> **Exercise directions**:
If a line in the records below holds the word "left", copy it.

> **Given data**:
::::::::::

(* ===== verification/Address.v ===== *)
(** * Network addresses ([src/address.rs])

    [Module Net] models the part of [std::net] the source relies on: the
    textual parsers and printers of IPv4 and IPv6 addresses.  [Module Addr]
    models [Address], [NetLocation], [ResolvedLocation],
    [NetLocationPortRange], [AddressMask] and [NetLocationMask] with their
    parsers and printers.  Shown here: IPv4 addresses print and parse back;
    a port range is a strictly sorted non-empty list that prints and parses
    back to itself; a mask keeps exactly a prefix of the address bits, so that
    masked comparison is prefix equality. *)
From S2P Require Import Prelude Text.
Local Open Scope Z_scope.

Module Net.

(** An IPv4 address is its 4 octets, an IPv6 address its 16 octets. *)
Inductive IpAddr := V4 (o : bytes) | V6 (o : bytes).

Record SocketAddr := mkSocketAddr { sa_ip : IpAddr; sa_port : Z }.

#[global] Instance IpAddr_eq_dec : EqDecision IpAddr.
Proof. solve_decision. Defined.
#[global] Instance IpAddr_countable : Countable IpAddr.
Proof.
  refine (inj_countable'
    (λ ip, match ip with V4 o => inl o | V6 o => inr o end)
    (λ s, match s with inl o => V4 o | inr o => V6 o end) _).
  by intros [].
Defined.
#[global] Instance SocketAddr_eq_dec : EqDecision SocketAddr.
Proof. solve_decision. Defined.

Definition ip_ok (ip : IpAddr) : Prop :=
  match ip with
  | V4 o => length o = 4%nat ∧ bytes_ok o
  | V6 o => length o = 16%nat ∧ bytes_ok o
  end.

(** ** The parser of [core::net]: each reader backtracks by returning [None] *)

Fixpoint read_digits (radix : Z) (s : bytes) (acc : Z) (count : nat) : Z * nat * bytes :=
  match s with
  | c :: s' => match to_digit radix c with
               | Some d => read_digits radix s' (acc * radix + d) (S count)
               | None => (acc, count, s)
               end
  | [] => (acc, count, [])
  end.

::::::::::

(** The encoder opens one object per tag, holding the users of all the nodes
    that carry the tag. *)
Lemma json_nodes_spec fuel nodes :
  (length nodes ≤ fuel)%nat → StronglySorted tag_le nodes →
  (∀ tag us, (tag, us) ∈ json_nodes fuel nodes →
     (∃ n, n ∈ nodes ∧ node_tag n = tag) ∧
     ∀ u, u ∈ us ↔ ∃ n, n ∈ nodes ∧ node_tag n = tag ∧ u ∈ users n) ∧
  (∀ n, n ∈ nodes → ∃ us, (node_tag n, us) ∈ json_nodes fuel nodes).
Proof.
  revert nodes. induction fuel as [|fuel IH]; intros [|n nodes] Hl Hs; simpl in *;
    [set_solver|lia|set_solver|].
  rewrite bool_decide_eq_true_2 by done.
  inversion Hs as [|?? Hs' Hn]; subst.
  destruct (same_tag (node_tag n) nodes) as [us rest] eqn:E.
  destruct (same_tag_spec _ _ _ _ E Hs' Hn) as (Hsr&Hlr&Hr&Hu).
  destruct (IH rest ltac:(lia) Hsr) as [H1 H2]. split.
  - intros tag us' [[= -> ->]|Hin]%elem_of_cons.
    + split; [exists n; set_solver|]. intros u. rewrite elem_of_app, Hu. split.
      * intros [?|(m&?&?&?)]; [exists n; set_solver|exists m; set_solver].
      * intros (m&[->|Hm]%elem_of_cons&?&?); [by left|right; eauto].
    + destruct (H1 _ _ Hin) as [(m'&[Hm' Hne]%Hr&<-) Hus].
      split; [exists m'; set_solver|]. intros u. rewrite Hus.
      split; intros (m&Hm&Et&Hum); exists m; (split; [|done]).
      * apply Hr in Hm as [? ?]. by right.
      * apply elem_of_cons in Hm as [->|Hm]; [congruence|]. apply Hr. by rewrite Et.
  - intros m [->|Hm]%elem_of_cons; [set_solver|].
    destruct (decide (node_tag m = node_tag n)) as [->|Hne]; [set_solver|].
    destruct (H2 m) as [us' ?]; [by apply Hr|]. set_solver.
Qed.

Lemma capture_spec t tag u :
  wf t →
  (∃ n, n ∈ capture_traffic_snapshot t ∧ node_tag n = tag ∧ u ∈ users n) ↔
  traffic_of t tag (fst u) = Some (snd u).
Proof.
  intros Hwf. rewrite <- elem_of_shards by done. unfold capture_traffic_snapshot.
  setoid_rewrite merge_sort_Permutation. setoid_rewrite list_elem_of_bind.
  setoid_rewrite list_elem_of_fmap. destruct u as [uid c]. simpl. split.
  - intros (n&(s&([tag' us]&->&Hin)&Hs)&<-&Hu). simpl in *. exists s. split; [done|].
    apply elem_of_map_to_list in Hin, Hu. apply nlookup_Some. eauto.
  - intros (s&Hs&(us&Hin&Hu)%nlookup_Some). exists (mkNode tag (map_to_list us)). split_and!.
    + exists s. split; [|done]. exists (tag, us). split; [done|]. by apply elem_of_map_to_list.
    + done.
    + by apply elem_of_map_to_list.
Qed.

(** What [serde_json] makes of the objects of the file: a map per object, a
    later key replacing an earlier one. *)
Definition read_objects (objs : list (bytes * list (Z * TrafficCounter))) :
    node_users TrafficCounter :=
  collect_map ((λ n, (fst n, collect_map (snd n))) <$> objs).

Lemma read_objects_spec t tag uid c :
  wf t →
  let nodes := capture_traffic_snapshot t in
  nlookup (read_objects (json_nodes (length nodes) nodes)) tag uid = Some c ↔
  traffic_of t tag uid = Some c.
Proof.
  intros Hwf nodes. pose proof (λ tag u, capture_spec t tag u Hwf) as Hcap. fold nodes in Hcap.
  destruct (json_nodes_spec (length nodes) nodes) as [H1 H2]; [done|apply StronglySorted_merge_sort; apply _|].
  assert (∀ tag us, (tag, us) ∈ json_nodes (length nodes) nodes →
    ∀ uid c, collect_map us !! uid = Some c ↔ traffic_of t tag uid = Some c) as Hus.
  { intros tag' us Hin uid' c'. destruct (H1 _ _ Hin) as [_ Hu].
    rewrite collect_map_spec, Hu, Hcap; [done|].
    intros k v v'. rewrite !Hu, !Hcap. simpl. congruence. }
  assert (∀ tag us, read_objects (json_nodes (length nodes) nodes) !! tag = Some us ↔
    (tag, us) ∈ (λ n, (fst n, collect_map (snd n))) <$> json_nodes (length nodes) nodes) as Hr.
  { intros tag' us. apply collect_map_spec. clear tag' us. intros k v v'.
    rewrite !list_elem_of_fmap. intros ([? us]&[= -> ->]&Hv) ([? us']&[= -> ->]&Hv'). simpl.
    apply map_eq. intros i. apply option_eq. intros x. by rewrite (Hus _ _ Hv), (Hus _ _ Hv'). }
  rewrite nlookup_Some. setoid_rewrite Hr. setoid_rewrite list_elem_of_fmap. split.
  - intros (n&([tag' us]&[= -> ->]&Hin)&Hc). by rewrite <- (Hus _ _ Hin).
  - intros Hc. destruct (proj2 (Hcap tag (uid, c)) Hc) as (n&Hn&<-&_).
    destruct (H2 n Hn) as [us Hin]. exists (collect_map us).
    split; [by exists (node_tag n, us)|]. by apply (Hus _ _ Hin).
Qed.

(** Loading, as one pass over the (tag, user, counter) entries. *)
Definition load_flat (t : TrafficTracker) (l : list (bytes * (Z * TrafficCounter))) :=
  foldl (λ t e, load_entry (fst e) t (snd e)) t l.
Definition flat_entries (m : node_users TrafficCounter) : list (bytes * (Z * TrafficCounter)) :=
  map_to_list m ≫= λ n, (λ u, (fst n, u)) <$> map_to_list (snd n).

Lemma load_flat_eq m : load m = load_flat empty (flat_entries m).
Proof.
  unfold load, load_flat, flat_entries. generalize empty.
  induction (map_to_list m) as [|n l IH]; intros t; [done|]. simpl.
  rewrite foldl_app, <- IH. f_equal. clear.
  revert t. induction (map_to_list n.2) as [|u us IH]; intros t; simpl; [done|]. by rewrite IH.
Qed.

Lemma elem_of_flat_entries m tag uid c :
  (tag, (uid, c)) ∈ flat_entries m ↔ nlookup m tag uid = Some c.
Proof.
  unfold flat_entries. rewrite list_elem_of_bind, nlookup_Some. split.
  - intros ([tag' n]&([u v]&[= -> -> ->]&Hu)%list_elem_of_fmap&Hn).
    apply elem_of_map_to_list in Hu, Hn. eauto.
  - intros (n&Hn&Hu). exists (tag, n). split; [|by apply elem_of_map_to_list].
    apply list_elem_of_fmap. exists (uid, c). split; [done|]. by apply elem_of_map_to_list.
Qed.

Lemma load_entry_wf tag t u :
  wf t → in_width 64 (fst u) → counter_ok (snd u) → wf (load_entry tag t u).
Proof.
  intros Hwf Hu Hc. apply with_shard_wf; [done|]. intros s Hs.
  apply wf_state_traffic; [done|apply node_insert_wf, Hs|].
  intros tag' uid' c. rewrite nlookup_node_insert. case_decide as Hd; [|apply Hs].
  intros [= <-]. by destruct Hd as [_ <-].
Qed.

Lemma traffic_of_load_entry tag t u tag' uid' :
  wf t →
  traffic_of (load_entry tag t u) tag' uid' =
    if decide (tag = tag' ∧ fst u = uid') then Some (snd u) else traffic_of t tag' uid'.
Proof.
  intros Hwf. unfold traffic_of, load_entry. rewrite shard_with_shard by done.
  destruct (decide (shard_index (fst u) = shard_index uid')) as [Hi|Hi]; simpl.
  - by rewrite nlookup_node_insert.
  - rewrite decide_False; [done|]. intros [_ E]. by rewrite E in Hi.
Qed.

::::::::::

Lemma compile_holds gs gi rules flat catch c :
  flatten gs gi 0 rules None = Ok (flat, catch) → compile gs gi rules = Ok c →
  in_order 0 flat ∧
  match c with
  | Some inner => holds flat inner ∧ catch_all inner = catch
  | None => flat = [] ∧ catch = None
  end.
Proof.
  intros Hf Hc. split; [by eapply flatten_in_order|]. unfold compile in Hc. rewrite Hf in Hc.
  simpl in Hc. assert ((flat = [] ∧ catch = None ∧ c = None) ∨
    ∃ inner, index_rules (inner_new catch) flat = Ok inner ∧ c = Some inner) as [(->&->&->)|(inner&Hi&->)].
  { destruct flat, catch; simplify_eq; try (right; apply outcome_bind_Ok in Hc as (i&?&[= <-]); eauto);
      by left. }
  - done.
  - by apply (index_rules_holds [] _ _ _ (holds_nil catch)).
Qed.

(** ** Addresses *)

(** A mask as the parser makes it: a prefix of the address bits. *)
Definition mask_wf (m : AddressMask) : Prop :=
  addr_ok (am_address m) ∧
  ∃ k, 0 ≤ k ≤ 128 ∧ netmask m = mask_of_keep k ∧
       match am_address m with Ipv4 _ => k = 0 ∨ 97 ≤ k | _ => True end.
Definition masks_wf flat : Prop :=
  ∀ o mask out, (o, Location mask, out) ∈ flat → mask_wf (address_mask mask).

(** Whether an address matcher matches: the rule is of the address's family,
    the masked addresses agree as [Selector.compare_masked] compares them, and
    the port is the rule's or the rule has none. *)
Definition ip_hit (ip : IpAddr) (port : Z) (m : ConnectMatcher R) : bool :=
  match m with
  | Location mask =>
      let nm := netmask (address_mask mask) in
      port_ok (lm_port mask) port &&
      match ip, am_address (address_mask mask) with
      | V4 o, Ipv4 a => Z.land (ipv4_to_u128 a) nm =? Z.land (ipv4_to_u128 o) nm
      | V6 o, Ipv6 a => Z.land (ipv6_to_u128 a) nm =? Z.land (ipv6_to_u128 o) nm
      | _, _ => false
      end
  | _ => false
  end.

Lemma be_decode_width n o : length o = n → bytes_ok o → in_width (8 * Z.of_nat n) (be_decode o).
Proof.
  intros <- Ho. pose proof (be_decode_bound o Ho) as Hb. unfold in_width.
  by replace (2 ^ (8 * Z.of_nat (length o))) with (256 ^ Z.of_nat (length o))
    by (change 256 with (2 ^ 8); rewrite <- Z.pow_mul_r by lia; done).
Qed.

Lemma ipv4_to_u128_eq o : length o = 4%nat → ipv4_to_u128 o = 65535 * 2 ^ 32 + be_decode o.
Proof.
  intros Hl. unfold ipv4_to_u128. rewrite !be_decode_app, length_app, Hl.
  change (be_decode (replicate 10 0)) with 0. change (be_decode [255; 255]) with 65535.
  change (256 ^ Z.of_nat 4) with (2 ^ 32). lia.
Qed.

::::::::::

> **Answer to the exercise**:
      * intros (m&[->|Hm]%elem_of_cons&?&?); [by left|right; eauto].
      by left. }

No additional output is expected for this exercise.